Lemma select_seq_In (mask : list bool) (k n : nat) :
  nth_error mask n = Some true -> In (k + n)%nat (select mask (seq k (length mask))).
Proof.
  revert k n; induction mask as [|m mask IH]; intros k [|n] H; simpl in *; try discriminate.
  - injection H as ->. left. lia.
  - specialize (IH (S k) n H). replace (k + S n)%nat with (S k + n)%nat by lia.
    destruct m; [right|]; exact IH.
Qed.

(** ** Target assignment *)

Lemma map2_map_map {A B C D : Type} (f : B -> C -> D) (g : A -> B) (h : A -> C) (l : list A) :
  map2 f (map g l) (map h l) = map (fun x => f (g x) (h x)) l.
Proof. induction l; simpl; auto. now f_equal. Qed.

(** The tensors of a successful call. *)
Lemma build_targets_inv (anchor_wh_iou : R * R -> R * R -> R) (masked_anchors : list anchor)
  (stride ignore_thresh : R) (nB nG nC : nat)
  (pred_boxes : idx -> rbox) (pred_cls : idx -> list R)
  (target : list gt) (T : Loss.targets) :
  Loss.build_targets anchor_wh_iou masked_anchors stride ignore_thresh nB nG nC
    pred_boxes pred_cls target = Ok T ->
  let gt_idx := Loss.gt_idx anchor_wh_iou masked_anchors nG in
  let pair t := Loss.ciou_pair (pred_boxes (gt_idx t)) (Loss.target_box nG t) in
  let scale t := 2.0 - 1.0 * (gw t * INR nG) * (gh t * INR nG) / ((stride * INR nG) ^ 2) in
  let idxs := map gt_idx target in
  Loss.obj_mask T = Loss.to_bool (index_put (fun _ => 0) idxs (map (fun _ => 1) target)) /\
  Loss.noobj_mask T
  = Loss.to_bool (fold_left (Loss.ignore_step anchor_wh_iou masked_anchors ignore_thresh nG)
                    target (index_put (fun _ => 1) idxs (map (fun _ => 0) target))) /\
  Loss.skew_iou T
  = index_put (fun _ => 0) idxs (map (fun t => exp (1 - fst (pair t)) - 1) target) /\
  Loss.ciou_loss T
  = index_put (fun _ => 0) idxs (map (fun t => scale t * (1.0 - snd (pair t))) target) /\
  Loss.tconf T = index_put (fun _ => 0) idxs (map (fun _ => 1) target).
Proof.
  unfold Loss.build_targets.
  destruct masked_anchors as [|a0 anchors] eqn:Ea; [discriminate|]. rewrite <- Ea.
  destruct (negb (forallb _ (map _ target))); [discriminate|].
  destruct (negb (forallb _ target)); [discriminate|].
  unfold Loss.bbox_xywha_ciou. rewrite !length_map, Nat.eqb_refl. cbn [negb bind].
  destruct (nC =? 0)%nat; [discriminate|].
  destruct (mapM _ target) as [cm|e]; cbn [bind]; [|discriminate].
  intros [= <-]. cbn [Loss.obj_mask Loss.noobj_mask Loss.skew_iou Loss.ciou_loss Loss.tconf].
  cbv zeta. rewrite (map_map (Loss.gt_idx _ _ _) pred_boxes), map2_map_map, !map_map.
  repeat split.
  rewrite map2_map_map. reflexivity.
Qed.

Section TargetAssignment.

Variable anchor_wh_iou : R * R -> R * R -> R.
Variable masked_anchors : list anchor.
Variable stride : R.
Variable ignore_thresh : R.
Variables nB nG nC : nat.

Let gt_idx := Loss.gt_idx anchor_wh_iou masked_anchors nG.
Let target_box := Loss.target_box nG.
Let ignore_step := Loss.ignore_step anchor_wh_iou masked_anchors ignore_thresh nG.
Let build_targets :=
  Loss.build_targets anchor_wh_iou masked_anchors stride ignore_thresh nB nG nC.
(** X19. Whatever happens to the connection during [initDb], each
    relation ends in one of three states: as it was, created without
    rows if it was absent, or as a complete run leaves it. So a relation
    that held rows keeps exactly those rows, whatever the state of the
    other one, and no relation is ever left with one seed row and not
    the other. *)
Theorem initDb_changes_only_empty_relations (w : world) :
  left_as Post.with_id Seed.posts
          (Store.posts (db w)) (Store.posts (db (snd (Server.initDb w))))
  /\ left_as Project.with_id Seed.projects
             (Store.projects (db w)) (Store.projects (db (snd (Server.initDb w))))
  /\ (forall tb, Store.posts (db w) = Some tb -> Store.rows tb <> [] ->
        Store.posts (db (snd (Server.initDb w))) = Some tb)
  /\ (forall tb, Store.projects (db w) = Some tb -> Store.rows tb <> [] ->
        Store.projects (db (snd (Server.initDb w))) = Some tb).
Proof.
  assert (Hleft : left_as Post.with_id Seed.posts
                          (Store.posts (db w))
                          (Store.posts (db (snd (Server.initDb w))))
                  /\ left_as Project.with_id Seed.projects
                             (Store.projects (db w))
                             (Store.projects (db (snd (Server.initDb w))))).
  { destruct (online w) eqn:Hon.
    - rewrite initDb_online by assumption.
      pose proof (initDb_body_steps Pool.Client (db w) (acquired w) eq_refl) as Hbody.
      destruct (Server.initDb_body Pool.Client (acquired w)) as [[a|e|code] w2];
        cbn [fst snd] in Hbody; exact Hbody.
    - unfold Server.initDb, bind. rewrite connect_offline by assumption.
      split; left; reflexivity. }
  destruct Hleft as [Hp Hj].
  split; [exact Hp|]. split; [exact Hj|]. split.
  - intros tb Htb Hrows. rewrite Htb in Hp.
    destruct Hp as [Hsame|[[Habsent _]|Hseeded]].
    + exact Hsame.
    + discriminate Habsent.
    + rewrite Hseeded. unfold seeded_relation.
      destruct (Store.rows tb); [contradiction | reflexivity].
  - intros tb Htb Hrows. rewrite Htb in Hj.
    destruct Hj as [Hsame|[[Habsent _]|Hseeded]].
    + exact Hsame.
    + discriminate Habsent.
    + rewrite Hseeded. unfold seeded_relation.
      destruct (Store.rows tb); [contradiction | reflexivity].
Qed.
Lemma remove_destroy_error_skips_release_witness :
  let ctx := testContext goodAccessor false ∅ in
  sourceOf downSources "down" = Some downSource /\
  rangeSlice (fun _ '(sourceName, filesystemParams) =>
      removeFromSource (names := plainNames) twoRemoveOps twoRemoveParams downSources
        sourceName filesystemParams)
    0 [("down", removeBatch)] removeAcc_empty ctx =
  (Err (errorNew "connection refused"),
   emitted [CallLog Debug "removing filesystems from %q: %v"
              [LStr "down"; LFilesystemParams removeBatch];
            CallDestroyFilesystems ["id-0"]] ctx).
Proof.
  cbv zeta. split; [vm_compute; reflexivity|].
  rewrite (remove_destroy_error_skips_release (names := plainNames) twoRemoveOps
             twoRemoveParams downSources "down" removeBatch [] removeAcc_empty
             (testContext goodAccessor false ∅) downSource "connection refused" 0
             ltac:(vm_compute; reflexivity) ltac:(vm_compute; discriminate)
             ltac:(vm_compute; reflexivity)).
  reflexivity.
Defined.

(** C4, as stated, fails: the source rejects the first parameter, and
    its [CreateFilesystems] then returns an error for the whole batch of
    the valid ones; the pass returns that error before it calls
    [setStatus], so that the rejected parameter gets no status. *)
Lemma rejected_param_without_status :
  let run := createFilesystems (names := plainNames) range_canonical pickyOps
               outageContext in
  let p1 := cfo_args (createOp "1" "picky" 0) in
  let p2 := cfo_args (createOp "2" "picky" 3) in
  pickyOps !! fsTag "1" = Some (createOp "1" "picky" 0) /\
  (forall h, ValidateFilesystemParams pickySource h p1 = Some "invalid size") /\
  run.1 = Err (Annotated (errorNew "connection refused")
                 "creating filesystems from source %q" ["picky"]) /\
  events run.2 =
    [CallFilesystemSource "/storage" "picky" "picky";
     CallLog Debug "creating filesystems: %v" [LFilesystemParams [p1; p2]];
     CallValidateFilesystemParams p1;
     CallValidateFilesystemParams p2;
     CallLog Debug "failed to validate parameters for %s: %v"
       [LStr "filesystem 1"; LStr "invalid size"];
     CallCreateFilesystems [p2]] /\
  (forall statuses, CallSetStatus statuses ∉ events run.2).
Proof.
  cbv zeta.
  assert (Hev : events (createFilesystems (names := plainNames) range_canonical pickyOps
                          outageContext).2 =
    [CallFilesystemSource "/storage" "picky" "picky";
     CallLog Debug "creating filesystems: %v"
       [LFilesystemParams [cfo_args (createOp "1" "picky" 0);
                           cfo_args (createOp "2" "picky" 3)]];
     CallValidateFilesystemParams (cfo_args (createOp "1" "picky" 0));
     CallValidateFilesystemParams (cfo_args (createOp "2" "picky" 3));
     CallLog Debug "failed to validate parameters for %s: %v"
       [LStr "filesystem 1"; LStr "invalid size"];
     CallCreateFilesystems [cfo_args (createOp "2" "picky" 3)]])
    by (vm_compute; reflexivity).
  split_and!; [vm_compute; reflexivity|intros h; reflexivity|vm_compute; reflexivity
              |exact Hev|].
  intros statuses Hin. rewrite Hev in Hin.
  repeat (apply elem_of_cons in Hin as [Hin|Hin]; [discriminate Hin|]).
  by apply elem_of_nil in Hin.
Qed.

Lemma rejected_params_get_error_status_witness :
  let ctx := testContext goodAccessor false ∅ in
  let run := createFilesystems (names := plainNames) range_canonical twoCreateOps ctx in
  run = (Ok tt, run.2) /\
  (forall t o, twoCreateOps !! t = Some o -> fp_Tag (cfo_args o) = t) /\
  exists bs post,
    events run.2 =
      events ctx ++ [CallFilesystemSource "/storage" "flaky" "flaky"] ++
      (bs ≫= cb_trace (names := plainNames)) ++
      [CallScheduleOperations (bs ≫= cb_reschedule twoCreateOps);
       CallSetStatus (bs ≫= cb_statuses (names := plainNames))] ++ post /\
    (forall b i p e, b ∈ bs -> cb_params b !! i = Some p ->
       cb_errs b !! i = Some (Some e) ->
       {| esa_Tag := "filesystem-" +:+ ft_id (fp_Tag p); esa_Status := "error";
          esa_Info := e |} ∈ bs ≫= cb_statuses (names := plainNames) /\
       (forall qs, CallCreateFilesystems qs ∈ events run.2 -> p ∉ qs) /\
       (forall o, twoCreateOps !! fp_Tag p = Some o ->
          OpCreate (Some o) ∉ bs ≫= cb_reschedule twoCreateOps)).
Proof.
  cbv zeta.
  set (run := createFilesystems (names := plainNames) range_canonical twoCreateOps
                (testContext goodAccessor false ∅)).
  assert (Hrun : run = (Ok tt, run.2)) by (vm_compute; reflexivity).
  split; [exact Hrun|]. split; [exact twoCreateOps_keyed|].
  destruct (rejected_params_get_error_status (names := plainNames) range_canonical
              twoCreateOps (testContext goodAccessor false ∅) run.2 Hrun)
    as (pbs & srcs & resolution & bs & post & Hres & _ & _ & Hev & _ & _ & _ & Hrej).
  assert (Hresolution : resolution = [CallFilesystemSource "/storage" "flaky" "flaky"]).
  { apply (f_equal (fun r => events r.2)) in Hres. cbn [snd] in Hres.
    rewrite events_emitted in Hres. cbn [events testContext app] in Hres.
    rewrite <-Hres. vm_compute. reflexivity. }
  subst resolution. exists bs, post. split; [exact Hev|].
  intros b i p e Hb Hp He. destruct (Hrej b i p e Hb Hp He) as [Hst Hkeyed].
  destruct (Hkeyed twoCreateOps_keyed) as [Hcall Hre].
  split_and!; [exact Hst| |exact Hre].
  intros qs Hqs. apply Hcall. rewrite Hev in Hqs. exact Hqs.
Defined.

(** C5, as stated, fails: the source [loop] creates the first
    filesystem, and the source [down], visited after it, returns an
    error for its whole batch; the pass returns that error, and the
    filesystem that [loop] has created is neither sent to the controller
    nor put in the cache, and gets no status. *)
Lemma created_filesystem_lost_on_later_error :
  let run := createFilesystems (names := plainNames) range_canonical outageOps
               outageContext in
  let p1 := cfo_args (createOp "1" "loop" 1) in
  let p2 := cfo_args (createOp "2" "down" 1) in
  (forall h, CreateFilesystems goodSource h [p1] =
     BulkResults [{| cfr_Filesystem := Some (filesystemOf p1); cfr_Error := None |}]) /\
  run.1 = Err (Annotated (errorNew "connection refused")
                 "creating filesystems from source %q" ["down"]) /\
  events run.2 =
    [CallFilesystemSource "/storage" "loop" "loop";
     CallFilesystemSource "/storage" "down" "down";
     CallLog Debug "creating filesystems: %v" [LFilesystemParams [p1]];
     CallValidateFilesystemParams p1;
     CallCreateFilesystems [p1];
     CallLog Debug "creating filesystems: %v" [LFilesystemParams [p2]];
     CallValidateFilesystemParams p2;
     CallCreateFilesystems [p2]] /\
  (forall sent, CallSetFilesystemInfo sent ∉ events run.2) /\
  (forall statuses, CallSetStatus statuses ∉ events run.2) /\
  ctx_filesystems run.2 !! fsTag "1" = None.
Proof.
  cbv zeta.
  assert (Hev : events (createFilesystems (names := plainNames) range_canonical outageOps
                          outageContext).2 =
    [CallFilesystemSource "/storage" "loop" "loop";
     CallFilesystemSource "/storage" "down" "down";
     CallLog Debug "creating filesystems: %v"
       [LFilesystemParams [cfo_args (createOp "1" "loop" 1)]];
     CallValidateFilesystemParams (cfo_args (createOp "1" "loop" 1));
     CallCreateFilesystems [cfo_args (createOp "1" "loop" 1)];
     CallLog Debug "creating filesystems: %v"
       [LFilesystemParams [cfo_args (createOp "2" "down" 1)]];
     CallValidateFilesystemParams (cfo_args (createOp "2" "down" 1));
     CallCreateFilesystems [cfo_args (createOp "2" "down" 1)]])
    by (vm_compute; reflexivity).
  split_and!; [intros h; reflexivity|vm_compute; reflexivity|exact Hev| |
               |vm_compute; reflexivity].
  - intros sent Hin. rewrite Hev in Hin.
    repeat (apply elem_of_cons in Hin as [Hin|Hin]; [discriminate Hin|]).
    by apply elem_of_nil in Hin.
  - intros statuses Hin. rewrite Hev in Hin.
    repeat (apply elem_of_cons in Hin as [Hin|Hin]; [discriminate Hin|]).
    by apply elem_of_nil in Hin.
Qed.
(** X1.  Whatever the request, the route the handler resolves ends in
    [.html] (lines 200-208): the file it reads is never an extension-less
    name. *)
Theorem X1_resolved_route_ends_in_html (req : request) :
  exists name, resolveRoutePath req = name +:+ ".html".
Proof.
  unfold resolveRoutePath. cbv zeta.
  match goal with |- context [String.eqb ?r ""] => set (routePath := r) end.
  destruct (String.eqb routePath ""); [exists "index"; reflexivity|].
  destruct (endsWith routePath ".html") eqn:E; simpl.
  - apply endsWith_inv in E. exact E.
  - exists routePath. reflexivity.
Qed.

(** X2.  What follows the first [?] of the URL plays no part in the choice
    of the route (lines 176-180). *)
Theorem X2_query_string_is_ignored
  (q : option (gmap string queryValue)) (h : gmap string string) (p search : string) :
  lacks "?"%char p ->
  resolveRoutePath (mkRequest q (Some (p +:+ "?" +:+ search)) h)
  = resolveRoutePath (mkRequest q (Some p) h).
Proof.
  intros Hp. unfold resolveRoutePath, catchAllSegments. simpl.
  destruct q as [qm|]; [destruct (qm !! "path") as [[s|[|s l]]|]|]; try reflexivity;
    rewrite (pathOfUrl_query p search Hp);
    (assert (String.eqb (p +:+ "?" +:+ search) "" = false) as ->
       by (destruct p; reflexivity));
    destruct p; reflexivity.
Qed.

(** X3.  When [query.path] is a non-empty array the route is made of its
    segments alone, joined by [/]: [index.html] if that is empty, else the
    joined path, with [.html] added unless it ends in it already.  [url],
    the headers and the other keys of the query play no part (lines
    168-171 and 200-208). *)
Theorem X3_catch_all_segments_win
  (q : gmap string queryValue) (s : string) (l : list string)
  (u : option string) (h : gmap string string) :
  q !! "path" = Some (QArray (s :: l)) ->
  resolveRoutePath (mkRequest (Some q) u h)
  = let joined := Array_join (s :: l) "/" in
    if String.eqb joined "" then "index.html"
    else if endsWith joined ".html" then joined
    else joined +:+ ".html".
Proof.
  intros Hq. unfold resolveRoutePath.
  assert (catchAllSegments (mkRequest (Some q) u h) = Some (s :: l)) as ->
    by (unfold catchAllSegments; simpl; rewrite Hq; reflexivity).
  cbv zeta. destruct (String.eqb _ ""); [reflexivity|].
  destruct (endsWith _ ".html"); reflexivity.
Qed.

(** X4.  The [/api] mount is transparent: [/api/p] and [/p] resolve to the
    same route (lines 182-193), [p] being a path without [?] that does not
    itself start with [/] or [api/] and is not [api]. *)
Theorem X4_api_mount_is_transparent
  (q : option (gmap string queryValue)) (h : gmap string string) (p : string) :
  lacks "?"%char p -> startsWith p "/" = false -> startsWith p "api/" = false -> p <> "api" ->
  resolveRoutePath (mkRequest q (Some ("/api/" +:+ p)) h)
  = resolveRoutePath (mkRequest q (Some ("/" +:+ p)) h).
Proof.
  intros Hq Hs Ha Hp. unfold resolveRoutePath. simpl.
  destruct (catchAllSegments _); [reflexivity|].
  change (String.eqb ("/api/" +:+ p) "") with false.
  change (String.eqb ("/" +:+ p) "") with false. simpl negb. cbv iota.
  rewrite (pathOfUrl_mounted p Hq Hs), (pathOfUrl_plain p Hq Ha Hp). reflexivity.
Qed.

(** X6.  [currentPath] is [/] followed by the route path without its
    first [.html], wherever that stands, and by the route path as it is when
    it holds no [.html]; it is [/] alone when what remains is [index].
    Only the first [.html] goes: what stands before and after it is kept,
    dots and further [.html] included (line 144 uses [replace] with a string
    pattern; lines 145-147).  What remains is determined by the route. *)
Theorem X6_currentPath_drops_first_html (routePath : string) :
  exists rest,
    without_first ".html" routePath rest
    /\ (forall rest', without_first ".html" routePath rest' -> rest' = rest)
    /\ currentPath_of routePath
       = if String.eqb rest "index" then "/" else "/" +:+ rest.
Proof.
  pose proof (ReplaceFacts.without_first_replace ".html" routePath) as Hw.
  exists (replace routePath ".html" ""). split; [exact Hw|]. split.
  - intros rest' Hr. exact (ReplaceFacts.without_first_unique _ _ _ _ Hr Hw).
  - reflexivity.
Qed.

■ **ACTION ITEM**
Scan the lines above for "(forall qs, CallCreateFilesystems" and for "rewrite <-Hres. vm_compute.". Repeat exactly the line holding each of them and every line in between.

■ **EXERCISE OUTPUT**
       (forall qs, CallCreateFilesystems qs ∈ events run.2 -> p ∉ qs) /\
       (forall o, twoCreateOps !! fp_Tag p = Some o ->
          OpCreate (Some o) ∉ bs ≫= cb_reschedule twoCreateOps)).
Proof.
  cbv zeta.
  set (run := createFilesystems (names := plainNames) range_canonical twoCreateOps
                (testContext goodAccessor false ∅)).
  assert (Hrun : run = (Ok tt, run.2)) by (vm_compute; reflexivity).
  split; [exact Hrun|]. split; [exact twoCreateOps_keyed|].
  destruct (rejected_params_get_error_status (names := plainNames) range_canonical
              twoCreateOps (testContext goodAccessor false ∅) run.2 Hrun)
    as (pbs & srcs & resolution & bs & post & Hres & _ & _ & Hev & _ & _ & _ & Hrej).
  assert (Hresolution : resolution = [CallFilesystemSource "/storage" "flaky" "flaky"]).
  { apply (f_equal (fun r => events r.2)) in Hres. cbn [snd] in Hres.
    rewrite events_emitted in Hres. cbn [events testContext app] in Hres.
    rewrite <-Hres. vm_compute. reflexivity. }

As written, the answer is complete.